AVAILABLE RECORDS: Begin

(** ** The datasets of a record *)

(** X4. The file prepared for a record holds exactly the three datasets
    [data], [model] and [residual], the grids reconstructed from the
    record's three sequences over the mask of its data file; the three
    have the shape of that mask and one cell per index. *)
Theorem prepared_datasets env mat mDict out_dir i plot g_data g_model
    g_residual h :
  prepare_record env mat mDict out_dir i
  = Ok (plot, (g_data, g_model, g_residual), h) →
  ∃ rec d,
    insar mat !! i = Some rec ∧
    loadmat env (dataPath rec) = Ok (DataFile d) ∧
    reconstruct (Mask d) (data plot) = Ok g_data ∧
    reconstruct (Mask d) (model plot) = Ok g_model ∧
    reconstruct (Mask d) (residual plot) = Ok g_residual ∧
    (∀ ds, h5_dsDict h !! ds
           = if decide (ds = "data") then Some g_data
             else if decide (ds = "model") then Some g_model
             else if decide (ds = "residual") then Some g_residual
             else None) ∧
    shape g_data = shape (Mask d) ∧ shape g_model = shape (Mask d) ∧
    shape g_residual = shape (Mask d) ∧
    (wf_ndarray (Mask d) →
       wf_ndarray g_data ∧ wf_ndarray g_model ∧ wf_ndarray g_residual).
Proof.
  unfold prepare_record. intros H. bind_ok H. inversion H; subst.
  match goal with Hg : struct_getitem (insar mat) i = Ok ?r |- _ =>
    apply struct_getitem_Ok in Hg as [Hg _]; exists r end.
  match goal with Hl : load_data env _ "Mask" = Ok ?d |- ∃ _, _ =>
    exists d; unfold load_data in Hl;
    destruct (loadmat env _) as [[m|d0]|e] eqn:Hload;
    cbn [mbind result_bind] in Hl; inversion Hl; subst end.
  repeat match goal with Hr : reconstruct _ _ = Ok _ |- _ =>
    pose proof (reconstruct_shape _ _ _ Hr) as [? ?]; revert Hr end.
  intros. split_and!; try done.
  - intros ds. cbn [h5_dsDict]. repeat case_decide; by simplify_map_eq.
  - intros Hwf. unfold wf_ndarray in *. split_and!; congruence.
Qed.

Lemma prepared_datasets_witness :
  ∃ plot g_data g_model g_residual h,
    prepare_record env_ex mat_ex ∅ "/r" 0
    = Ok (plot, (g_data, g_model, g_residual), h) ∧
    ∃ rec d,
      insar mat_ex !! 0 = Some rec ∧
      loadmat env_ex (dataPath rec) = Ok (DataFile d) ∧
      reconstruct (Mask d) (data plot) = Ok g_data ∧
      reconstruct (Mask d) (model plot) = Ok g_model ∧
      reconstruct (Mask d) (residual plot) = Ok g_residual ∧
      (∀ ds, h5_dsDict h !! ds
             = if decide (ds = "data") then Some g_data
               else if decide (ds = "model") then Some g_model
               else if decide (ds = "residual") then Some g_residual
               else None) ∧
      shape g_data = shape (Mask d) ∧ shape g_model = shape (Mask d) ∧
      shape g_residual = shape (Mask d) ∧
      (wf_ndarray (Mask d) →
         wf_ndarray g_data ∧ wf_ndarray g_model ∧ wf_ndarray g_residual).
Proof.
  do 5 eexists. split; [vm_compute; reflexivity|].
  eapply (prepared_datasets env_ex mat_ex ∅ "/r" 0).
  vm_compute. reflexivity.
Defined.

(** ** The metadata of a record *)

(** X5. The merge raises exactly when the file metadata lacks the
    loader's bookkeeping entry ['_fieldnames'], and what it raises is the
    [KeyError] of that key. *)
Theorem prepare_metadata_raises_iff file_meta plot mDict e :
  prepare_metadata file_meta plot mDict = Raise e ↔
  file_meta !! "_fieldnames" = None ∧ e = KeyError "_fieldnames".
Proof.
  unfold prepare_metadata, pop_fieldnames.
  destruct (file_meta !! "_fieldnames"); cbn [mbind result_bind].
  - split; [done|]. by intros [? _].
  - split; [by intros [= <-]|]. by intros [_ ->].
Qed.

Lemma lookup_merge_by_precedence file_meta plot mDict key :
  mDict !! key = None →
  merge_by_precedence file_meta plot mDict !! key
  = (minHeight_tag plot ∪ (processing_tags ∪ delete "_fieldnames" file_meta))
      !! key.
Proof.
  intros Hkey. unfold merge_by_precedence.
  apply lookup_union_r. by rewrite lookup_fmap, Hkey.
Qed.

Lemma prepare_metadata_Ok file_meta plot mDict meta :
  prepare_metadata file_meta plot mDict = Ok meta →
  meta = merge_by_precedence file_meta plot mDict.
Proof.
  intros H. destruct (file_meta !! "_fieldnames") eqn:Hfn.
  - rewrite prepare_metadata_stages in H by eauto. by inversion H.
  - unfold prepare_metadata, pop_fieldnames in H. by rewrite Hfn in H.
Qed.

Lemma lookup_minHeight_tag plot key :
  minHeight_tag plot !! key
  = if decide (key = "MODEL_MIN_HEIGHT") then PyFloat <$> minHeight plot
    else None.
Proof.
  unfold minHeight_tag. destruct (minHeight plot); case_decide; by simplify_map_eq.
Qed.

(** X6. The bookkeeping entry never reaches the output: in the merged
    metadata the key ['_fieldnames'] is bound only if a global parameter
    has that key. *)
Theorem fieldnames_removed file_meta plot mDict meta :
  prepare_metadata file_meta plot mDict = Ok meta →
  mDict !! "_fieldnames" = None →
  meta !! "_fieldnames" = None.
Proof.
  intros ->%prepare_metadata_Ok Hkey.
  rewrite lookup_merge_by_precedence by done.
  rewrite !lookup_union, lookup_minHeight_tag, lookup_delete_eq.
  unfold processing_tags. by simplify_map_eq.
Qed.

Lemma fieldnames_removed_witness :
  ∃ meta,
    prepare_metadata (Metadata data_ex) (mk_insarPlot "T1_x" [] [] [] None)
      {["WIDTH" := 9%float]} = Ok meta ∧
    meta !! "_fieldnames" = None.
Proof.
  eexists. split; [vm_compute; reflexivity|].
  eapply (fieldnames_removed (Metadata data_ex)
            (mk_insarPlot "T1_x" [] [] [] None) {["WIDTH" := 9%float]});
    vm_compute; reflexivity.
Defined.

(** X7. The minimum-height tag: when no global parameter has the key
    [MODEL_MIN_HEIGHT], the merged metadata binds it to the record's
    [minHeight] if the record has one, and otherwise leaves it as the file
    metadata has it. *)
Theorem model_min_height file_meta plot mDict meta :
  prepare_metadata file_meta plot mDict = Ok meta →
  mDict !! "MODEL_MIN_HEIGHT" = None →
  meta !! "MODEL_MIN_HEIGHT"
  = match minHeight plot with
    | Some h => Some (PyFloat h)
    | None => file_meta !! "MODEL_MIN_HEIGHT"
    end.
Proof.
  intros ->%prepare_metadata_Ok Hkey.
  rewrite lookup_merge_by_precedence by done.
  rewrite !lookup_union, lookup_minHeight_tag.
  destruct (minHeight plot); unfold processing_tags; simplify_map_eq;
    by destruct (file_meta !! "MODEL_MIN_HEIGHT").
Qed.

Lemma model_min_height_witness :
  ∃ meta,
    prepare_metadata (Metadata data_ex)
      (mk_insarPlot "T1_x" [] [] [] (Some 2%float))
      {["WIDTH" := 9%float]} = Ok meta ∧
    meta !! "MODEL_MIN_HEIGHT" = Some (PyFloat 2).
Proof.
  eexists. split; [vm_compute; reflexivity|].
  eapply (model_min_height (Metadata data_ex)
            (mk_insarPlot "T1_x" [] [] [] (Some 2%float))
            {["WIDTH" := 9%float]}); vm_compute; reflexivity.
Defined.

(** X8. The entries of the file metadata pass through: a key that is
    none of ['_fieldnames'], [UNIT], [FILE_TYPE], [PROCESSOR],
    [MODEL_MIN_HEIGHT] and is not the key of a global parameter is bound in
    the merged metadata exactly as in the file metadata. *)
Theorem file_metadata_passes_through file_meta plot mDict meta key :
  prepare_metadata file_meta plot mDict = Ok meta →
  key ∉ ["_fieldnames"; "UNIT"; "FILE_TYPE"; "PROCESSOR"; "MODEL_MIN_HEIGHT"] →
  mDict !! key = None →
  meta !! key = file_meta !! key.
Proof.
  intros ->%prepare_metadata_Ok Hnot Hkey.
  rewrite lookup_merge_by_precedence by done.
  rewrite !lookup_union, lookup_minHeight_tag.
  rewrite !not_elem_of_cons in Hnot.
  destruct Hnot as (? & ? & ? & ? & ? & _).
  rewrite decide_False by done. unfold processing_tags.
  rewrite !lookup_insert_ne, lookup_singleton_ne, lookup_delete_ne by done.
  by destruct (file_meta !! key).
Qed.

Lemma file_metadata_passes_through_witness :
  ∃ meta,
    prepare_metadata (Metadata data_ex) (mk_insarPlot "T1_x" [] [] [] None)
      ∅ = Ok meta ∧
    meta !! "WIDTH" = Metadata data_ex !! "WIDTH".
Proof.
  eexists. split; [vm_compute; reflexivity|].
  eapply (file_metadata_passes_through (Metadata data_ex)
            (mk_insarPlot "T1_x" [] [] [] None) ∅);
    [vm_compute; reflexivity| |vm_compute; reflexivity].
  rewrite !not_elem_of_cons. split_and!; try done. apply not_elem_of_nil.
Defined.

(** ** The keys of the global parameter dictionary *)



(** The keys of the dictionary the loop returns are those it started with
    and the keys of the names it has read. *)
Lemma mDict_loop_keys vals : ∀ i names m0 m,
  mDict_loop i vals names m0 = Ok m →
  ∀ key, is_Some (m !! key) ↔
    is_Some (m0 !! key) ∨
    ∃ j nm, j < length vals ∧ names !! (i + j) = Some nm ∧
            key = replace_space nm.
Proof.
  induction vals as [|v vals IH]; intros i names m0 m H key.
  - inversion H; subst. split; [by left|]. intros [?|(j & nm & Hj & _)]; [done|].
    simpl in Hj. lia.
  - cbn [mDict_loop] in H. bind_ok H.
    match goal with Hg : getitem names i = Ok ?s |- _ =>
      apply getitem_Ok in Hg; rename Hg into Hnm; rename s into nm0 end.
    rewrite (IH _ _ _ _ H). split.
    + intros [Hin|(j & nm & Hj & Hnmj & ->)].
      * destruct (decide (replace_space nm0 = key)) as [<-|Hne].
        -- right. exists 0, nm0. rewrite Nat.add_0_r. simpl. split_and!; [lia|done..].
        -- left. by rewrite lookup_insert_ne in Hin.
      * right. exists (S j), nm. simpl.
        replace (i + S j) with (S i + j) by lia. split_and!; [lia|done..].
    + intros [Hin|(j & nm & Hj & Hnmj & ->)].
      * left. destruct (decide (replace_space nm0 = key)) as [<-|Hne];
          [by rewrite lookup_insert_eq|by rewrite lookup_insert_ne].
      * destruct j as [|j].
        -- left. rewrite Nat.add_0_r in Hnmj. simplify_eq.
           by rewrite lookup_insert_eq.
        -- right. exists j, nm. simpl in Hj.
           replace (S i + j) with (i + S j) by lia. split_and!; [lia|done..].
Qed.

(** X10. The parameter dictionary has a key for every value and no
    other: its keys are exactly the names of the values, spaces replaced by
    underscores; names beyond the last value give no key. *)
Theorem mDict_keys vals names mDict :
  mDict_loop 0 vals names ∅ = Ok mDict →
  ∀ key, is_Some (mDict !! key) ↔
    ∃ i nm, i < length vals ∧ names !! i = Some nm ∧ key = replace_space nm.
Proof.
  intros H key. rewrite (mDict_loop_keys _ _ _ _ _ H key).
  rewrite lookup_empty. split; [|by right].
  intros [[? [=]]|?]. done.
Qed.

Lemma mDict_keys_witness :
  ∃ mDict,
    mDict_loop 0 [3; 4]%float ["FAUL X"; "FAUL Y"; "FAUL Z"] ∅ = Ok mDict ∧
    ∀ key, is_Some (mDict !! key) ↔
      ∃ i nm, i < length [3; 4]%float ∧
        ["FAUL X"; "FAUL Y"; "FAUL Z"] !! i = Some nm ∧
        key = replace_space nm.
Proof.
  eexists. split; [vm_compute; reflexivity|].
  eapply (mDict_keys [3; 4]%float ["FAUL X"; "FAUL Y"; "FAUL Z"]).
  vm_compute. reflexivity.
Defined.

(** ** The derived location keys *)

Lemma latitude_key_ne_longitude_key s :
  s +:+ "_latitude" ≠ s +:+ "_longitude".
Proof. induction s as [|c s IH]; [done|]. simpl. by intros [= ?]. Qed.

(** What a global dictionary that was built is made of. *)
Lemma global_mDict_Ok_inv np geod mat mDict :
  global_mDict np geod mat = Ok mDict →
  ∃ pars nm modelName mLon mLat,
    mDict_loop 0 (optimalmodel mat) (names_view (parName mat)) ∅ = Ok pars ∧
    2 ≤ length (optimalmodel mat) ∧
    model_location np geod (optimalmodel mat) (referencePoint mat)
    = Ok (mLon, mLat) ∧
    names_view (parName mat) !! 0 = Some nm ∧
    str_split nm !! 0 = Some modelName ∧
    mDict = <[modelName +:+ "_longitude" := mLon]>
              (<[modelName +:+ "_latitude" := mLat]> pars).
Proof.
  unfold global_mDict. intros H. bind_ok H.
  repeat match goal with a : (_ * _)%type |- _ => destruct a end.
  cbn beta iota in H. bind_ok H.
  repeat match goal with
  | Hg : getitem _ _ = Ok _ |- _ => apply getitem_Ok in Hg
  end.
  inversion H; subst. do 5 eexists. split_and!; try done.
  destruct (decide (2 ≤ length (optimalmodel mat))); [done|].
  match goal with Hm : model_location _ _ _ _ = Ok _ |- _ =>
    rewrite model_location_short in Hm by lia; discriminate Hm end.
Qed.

AVAILABLE RECORDS: End

## PROMPT
Where a line of the entries above holds the word "loadmat", return that line.

## REPLY
    loadmat env (dataPath rec) = Ok (DataFile d) ∧
    destruct (loadmat env _) as [[m|d0]|e] eqn:Hload;
      loadmat env_ex (dataPath rec) = Ok (DataFile d) ∧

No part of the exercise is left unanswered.